**Exercise description:** The lines from the start of the records below through the line containing "rewrite (st_bind_Ok _ _ _ _ _ (read_dense_run" are to be copied exactly, both ends included, with nothing added.

**Stored data entries:**
======

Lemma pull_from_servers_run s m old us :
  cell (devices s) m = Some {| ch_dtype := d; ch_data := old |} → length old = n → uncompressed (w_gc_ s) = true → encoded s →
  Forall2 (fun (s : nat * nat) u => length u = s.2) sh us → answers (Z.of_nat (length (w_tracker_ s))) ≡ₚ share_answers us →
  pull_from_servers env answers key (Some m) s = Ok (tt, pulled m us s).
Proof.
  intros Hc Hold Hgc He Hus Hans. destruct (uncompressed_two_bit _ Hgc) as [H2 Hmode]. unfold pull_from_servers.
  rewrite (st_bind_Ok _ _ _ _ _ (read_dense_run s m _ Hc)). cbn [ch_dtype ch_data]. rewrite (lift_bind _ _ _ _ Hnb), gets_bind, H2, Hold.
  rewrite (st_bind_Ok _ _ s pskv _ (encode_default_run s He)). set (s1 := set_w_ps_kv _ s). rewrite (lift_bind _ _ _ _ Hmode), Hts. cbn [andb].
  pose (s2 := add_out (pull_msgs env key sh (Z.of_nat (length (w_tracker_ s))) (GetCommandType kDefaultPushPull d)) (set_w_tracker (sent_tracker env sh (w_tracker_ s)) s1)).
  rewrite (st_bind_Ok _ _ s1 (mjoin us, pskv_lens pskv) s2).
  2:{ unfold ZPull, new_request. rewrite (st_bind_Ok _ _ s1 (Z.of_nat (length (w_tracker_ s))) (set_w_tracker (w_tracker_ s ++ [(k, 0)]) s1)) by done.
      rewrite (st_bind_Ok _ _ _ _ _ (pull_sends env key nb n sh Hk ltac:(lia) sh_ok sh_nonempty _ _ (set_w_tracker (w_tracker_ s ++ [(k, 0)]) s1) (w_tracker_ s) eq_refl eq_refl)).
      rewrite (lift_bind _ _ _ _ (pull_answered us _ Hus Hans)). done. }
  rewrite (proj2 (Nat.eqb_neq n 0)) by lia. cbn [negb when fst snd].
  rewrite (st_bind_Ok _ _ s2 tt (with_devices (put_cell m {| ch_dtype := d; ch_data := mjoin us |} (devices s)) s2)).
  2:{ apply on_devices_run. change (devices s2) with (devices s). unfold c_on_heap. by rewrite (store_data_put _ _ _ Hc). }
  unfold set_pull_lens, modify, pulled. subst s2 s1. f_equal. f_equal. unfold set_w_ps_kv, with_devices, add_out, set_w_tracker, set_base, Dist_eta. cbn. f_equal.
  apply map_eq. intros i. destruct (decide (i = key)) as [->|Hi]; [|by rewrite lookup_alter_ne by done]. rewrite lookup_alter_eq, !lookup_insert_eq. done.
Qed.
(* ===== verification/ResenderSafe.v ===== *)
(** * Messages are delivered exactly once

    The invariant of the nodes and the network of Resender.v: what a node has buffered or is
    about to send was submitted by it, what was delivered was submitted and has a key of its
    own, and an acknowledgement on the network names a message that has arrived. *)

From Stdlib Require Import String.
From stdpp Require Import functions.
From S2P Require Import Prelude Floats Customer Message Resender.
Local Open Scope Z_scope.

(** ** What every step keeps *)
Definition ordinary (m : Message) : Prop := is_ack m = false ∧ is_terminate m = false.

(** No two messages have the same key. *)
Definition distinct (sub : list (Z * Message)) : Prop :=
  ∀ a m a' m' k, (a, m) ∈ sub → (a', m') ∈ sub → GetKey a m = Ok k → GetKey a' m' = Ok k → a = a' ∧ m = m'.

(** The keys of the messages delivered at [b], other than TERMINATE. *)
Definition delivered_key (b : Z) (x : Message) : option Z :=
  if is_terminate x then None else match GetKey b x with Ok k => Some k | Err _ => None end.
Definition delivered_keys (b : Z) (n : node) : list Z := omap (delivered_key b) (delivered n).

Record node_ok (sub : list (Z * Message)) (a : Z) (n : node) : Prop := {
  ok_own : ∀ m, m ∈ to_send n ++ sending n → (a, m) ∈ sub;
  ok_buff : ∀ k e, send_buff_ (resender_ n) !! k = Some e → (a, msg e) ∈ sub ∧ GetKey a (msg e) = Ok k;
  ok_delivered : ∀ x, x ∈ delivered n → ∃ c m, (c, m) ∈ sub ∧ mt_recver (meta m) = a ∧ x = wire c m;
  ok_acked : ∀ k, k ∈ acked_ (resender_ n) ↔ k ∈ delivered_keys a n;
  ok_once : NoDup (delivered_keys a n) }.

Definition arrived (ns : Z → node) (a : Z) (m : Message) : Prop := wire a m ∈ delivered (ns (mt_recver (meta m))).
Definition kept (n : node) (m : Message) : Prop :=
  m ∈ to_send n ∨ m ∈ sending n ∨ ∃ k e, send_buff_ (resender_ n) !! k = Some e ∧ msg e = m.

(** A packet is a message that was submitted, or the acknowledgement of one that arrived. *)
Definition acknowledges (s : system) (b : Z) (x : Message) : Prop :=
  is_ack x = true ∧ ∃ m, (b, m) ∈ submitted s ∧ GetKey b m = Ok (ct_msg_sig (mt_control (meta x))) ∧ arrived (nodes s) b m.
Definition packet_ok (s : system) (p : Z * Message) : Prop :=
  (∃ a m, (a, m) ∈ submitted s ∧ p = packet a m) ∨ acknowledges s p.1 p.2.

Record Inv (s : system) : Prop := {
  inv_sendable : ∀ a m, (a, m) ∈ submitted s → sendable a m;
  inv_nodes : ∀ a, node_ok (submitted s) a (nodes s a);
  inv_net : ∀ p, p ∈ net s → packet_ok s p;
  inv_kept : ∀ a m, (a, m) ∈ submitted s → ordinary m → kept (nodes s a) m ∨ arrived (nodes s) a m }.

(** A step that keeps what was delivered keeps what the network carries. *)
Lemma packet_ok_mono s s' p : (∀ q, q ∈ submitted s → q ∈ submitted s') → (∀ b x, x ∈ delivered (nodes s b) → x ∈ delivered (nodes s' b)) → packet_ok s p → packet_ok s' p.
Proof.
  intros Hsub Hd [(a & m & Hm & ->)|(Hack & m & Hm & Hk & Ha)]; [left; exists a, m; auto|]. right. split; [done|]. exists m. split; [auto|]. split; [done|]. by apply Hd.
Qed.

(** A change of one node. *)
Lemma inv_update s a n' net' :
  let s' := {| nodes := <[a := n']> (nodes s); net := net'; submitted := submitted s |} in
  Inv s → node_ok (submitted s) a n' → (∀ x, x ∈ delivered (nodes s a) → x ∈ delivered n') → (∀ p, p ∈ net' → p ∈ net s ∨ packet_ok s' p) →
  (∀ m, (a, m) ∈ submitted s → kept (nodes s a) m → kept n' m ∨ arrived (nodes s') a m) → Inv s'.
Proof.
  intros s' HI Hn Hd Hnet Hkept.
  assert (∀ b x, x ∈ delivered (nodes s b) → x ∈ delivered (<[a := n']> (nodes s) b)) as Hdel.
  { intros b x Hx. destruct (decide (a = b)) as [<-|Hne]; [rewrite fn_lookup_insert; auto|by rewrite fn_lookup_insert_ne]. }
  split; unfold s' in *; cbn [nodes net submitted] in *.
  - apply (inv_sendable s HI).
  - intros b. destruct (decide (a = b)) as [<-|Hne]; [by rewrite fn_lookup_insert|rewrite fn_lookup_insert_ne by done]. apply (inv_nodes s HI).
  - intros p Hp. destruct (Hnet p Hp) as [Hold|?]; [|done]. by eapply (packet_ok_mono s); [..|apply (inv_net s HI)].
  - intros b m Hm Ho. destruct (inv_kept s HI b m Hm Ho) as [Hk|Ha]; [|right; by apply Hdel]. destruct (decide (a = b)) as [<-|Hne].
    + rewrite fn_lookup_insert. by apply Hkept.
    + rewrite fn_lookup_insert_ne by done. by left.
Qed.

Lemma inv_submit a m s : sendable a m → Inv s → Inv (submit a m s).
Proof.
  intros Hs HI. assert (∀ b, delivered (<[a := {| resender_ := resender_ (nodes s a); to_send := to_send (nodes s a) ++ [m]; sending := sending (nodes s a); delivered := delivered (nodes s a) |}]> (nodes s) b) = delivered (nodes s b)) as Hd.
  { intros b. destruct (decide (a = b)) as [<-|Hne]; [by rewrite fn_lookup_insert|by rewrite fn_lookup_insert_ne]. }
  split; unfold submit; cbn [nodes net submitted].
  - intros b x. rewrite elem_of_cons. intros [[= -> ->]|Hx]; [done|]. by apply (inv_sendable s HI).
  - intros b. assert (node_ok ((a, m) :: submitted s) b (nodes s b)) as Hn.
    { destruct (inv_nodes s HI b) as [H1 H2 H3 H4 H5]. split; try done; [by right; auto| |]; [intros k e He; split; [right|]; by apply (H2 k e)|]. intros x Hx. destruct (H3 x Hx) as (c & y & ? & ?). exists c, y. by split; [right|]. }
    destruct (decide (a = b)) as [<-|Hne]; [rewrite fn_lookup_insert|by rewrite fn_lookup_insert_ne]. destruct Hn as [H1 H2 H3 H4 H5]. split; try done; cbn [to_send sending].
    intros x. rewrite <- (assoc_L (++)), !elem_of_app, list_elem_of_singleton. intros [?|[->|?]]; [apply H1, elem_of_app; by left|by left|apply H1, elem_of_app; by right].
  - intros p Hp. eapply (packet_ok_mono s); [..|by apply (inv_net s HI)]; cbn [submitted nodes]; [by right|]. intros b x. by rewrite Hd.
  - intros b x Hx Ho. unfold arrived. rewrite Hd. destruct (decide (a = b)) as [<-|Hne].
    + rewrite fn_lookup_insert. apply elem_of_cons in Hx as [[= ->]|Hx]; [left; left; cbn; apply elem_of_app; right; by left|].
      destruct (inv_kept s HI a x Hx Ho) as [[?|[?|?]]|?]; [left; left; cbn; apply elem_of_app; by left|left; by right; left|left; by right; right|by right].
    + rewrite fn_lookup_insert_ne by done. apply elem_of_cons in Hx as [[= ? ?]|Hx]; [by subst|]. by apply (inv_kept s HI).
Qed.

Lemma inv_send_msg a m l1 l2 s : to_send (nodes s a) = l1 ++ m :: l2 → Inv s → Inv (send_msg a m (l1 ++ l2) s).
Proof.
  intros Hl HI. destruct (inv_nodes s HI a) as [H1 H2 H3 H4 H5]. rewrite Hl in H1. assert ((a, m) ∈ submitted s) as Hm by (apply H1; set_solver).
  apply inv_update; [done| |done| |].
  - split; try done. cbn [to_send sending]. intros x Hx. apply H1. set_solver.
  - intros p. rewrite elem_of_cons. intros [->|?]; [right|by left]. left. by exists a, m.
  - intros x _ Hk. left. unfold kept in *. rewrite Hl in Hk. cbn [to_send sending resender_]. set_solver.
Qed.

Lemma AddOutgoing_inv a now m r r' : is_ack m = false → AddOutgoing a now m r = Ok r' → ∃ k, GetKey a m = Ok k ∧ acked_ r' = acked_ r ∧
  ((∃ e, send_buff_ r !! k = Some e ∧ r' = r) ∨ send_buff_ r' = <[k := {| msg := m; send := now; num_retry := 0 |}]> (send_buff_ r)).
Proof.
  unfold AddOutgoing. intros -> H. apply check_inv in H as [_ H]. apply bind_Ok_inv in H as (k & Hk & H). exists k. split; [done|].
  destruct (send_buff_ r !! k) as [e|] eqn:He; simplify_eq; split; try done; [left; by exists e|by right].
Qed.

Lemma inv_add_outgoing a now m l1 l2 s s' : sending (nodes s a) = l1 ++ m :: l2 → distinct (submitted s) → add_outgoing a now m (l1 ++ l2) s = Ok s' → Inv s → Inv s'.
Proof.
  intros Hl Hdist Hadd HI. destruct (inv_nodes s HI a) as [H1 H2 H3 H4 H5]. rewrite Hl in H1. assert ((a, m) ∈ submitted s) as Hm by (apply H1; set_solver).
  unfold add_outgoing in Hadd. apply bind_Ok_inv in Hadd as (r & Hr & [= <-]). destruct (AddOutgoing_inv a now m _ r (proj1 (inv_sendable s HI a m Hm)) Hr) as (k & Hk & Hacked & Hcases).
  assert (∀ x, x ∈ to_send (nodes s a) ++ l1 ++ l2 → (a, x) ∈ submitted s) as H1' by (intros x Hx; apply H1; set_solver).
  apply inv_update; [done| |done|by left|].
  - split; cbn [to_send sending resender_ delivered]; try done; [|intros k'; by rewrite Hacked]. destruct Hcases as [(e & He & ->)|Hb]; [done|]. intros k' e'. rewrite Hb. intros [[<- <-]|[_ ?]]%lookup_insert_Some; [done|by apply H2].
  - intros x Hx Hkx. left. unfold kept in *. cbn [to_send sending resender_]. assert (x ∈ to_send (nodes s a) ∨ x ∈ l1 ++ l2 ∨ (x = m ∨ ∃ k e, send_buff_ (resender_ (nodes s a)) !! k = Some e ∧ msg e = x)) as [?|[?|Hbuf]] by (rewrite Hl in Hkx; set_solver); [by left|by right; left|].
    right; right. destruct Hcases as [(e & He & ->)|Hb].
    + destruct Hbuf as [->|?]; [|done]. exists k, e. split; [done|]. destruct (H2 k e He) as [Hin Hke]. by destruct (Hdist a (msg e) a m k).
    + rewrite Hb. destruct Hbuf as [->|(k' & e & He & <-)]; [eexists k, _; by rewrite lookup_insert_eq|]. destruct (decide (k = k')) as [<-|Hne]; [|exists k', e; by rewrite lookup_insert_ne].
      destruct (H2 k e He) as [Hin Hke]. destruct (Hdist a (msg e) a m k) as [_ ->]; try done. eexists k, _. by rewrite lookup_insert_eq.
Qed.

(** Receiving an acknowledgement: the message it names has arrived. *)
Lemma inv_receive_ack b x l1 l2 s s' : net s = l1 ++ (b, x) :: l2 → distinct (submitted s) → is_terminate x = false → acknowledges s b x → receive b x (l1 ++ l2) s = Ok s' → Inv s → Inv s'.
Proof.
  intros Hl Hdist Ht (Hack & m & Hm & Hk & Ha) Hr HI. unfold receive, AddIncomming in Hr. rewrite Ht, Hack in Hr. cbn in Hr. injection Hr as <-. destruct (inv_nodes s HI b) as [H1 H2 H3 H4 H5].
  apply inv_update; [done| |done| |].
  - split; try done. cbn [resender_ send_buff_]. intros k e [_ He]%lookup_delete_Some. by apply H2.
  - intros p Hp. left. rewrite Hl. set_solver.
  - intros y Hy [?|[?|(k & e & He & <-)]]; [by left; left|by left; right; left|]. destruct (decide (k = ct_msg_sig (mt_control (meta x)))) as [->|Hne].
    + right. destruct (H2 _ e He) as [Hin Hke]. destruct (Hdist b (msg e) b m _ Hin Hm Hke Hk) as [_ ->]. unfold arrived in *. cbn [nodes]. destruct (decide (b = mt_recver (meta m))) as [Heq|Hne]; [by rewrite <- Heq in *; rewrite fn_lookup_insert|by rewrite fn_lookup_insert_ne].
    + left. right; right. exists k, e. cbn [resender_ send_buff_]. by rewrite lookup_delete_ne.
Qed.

======

**Task solution:**
Lemma pull_from_servers_run s m old us :
  cell (devices s) m = Some {| ch_dtype := d; ch_data := old |} → length old = n → uncompressed (w_gc_ s) = true → encoded s →
  Forall2 (fun (s : nat * nat) u => length u = s.2) sh us → answers (Z.of_nat (length (w_tracker_ s))) ≡ₚ share_answers us →
  pull_from_servers env answers key (Some m) s = Ok (tt, pulled m us s).
Proof.
  intros Hc Hold Hgc He Hus Hans. destruct (uncompressed_two_bit _ Hgc) as [H2 Hmode]. unfold pull_from_servers.
  rewrite (st_bind_Ok _ _ _ _ _ (read_dense_run s m _ Hc)). cbn [ch_dtype ch_data]. rewrite (lift_bind _ _ _ _ Hnb), gets_bind, H2, Hold.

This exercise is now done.